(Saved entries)
(* ===== verification/Decoder.v ===== *)
(** * The FEC decoder (src/src/main.rs, [struct Decoder])

    The decoder's sequence window, FEC groups and reassembly table are the
    components of the files Window, Group and Reassembly; this file composes
    them as [Decoder::frame] and [Decoder::prune] do.

    Time: [Instant::now()] is read from a clock [clk : nat -> N] of
    nanoseconds, one reading per call in program order; [clk 0] is the reading of
    the first [prune] of a frame, [clk 1] that of a new group, [clk (2 + i)]
    that of the [i]-th shard's reassembly entry, and the last one is the second
    [prune]'s.  The order in which [sort_unstable_by_key] leaves entries of
    equal age is not specified by the source; the model keeps key order. *)
From stdpp Require Import sorting.
From S2P Require Import Prelude External Wire Adaptive Fragment Encoder Window Group Reassembly.

Definition NANOS : N := 1000000000.
Definition GROUP_TTL : N := 2 * NANOS.
Definition REASSEMBLY_TTL : N := 3 * NANOS.
Definition MAX_GROUPS : nat := 2048.
Definition MAX_REASSEMBLIES : nat := 4096.

Module Decoder.
Record t := mk {
  session : N;
  window : Window.t;
  groups : gmap N Group.t;
  packets : gmap N Reassembly.t;
}.

(** [Decoder::new] *)
Definition new (session : N) : t := mk session Window.new ∅ ∅.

> ABOUT THIS EXERCISE: Each line above must be retyped exactly in the response.

> SOLVED PROBLEM:
(* ===== verification/Decoder.v ===== *)
(** * The FEC decoder (src/src/main.rs, [struct Decoder])

    The decoder's sequence window, FEC groups and reassembly table are the
    components of the files Window, Group and Reassembly; this file composes
    them as [Decoder::frame] and [Decoder::prune] do.

    Time: [Instant::now()] is read from a clock [clk : nat -> N] of
    nanoseconds, one reading per call in program order; [clk 0] is the reading of
    the first [prune] of a frame, [clk 1] that of a new group, [clk (2 + i)]
    that of the [i]-th shard's reassembly entry, and the last one is the second
    [prune]'s.  The order in which [sort_unstable_by_key] leaves entries of
    equal age is not specified by the source; the model keeps key order. *)
From stdpp Require Import sorting.
From S2P Require Import Prelude External Wire Adaptive Fragment Encoder Window Group Reassembly.

Definition NANOS : N := 1000000000.
Definition GROUP_TTL : N := 2 * NANOS.
Definition REASSEMBLY_TTL : N := 3 * NANOS.
Definition MAX_GROUPS : nat := 2048.
Definition MAX_REASSEMBLIES : nat := 4096.

Module Decoder.
Record t := mk {
  session : N;
  window : Window.t;
  groups : gmap N Group.t;
  packets : gmap N Reassembly.t;
}.

(** [Decoder::new] *)
Definition new (session : N) : t := mk session Window.new ∅ ∅.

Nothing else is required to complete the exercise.